On 19 February 2021 a draft judgment was sent to the parties with a request that they provide typing corrections or obvious errors by 23 February. When providing corrections, the claimant sought to raise a further issue, on which the judge invited submissions. On 4 March, the judge declined to make any findings in respect of that further issue and indicated that he would hand down the judgment the following day.
Later that day, the parties requested the judge to defer handing down judgment until 9 March 2021 to allow them to continue settlement discussions. The judge agreed and, on 8 March, he was informed that the parties had agreed a settlement, conditional on the judge agreeing not to hand down judgment.
The judge (Deputy Judge Robin Vos) agreed not to hand down his judgment, but set out his reasons for that conclusion in a written judgment.
The judge noted that the purpose of supplying a draft judgment to the parties (under Practice Direction 40E) is to enable the parties to consider consequential orders and to suggest any proposed typographical corrections or the correction of obvious errors. The circulation of the draft judgment is not intended to facilitate settlement discussions.
However, even where the draft judgment has been provided to the parties, the court retains a discretion as to whether or not to hand down judgment, as confirmed in Prudential Assurance Company Ltd v McBains Cooper (a firm)  1 WLR 2000. In Barclays Bank Plc v Nylon Capital LLP  EWCA Civ 826 (considered here), the court referred to a number of factors which might justify handing down a judgment against the wishes of the parties. It said that where the case raises a point which it is in the public interest to ventilate in a judgment, that would be a “powerful reason” for proceeding, for example: where there is a point of law of potential general interest; where an appellate court is differing from the court below; or where some wrongdoing or other activity should be exposed.

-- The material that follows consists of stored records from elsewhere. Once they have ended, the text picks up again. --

Lemma set_node_ok n s : space_ok s -> space_ok (snd (set_node node_ n s)).
Proof.
  intros Ok. unfold set_node. destruct n as [id|]; [|done]. destruct (id =? node_); [by destruct Ok|].
  assert (Ok' : space_ok (set_isMainNode false s)) by (by destruct Ok).
  destruct (legacy_address_from_train_node_id id) as [[[] addr]|]; try done; by apply set_address_ok.
Qed.

Lemma empty_store_bytes : Forall is_uint8 empty_store.
Proof. vm_compute. repeat constructor; by vm_compute. Qed.

Lemma exec_space_ok o s : space_ok s -> allowed o s ->
  exists out s', exec node_ o s = Done out s' /\ space_ok s' /\ forall r, Called r ∈ out -> result_ok (asked o) r.
Proof.
  intros Ok Ha. assert (Hnone : forall (l : list Output) n, Forall (fun o => match o with Called _ => False | _ => True end) l ->
    forall r, Called r ∈ l -> result_ok n r) by (intros l n Hl r Hr; rewrite Forall_forall in Hl; by apply Hl in Hr).
  destruct o as [n|b|d data|a len| | |code v]; cbn [exec]; unfold mbind, prog_bind, get_state, put_state, modify_state, mret, prog_ret.
  - pose proof (set_node_ok n s Ok) as Ok'. destruct (set_node node_ n s) as [b s']. do 2 eexists. split; [done|].
    split; [done|]. apply Hnone. by repeat constructor.
  - do 2 eexists. split; [done|]. split; [by destruct Ok|]. by apply Hnone.
  - destruct Ha as (H1 & H2 & H3). destruct (write_ok d data s Ok H1 H2 H3) as (r & ms & s' & -> & Ok' & Hr).
    do 2 eexists. split; [done|]. split; [done|]. intros r' [Hin|Hin]%elem_of_app.
    + apply list_elem_of_fmap in Hin as (m & Em & _). done.
    + apply list_elem_of_singleton in Hin as [= ->]. done.
  - destruct Ha as (H1 & H2). destruct (read_ok a len s Ok H1 H2) as (r & s' & -> & Ok' & Hr).
    do 2 eexists. split; [done|]. split; [done|]. intros r' [= ->]%list_elem_of_singleton. done.
  - do 2 eexists. split; [done|]. split; [|by apply Hnone]. destruct Ok as [S1 S2 S3].
    split; [done | apply empty_store_bytes | done].
  - destruct (flow s) as [|st|] eqn:Ef; [by do 2 eexists; split; [done|]; split; [|apply Hnone] | |by do 2 eexists; split; [done|]; split; [|apply Hnone]].
    assert (Hp : asyncState_ s = PENDING) by (apply (sp_flow _ Ok); by rewrite Ef).
    destruct (run_start_ok st s Ok Hp) as (m & s' & -> & Ok'). do 2 eexists. split; [done|]. split; [done|].
    apply Hnone. by destruct m; repeat constructor.
  - destruct (flow s) as [| |next] eqn:Ef; [by do 2 eexists; split; [done|]; split; [|apply Hnone].. |].
    destruct (run_done_ok next code v s Ok Ha) as (s' & -> & Ok'). do 2 eexists. split; [done|]. split; [done|].
    apply Hnone. by repeat constructor.
Qed.

Inductive reaches : Space -> Prop :=
| reaches_new error main bitop bit : reaches (new_Space error main bitop bit)
| reaches_step o s out s' : reaches s -> allowed o s -> exec node_ o s = Done out s' -> reaches s'.

Lemma reaches_ok s : reaches s -> space_ok s.
Proof.
  induction 1 as [error main bitop bit|o s out s' _ Ok Ha E].
  - split; [by vm_compute | apply empty_store_bytes | done].
  - destruct (exec_space_ok o s Ok Ha) as (out1 & s1 & E1 & Ok1 & _). congruence.
Qed.

(** C24: No call and no step of the flow copies outside the record or fails an
    assertion, whatever address it has and whatever bytes, but at least one, if
    calls are not made while another one goes on; and a call never returns that it
    has transferred more bytes than it was asked to.  A call for no bytes at the
    address of a CV is left out: it reads the data or returns one byte
    ([empty_write_reads_data], [empty_read_returns_a_byte]). *)
Theorem accesses_stay_inside o s : reaches s -> allowed o s ->
  exists out s', exec node_ o s = Done out s' /\ zlen (store_ s') = store_size /\ Forall is_uint8 (store_ s') /\
    forall r, Called r ∈ out -> 0 <= count r <= asked o.
Proof.
  intros Hs Ha. destruct (exec_space_ok o s (reaches_ok s Hs) Ha) as (out & s' & E & [S1 S2 S3] & Hr).
  by exists out, s'.
Qed.

End Space.
(* ===== verification/CVSpaceValues.v ===== *)
(** What the memory space of the programming track reads and writes: the address
    selects the programming mode, the decoder and the CV, and the value and the
    error of the programming track come back to the caller. *)

From S2P Require Import Prelude ProgrammingTrack ProgrammingCVSpace CVSpaceAccess.

(** ** Addresses of CVs *)

(** How an address says what to do, by its upper byte. *)
Inductive AddressMode :=
| DefaultMode
| DirectMode
| PomMode
| PagedMode
| PomAddress (partition : Z)
| SvcBit (bit : Z).

Definition valid_mode (m : AddressMode) : Prop :=
  match m with
  | PomAddress n => 0 <= n < 2 ^ 14
  | SvcBit b => 0 <= b < 8
  | _ => True
  end.

Definition upper_byte (m : AddressMode) : Z :=
  match m with
  | DefaultMode => 0
  | DirectMode => 1
  | PomMode => 2
  | PagedMode => 3
  | PomAddress _ => 4
  | SvcBit b => 0x10 + b
  end.

Definition middle_bits (m : AddressMode) : Z := match m with PomAddress n => n | _ => 0 end.

(** The address of the CV [c] (from 0 on). *)
Definition cv_address (m : AddressMode) (c : Z) : Z := upper_byte m * 2 ^ 24 + middle_bits m * 2 ^ 10 + c.

Section Values.

Context `{ED : ErrorDefs} `{CO : CvSpaceDefsOk} (node_ : NodeID).

(** The state with the mode, the decoder and the bit that an address selects;
    [None]: there is no such decoder. *)
Definition selected (m : AddressMode) (s : Space) : option Space :=
  let s := set_bitOperation false s in
  let main := if isMainNode_ s then DIRECT_MODE else POM_MODE in
  match m with
  | DefaultMode => Some (set_mode main s)
  | DirectMode => Some (set_mode DIRECT_MODE s)
  | PomMode => Some (set_mode POM_MODE s)
  | PagedMode => Some (set_mode PAGED_MODE s)
  | PomAddress n =>
      '(addr, t) ← decode_address_partition n;
      Some (set_address t (if is_accessory t then accy_address_binary_to_user addr else addr) (set_mode POM_MODE s))
  | SvcBit b => Some (set_mode main (set_bitNum b (set_bitOperation true s)))
  end.

Lemma middle_range m : valid_mode m -> 0 <= middle_bits m < 2 ^ 14.
Proof. destruct m; simpl; lia. Qed.

Lemma upper_range m : valid_mode m -> 0 <= upper_byte m < 0x18.
Proof. destruct m; simpl; lia. Qed.

Lemma address_upper m c : valid_mode m -> 0 <= c < 1024 -> Z.shiftr (cv_address m c) 24 = upper_byte m.
Proof.
  intros Hm Hc. pose proof (middle_range m Hm). unfold cv_address. rewrite Z.shiftr_div_pow2 by done.
  rewrite <- Z.add_assoc, Z.div_add_l by lia. rewrite Z.div_small by lia. lia.
Qed.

The extent to which the judgment had been prepared would also be relevant, as in general it would be a “highly questionable” use of judicial time to prepare a judgment on an issue which was no longer live between the parties, and conversely (though to a lesser extent) it could be said it would be a waste of judicial effort if a completed judgment was not handed down
In Barclays v Nylon, the draft judgment had not been circulated before settlement was agreed, but the judge in the present case said the same factors would potentially apply whether or not the parties have seen the draft judgment. It is clear from the authorities that the court must weigh up both the private interests of the parties and any public interest in handing down the judgment. The question of whether the draft judgment has been provided to the parties is a relevant factor, but there is no presumption in favour of handing down where the draft judgment has been provided.
Applying those principles, the judge concluded that the factors in favour of not handing down the judgment significantly outweighed the factors to the contrary in the present case. Factors in favour of handing down included that the judgment had been prepared and provided to the parties, and that there was one point of law relating to Quistclose trusts which “could be interesting”, though it was “unlikely to be relevant in many cases”. Factors against handing down included the following:
- Both parties had requested that the judgment should not be handed down, and in the absence of good public interest reasons to the contrary such wishes should be given “considerable weight”.
- Third parties were not affected in any significant way, and there was no dominant or powerful party seeking to suppress a judgment by buying off the other party as part of a settlement.
- The judgment was based almost entirely on factual findings relating to the terms of the agreements reached between the parties.
- There were no allegations of dishonesty or other behaviour which it might be in the public interest to be made public.
- In the absence of settlement, there were further issues that would need to be resolved through litigation. This was a strong reason against handing down judgment. As the judge put it, “avoiding further litigation and therefore the use of court resources is itself a public interest consideration and not just a matter relating to the private interests of the parties”.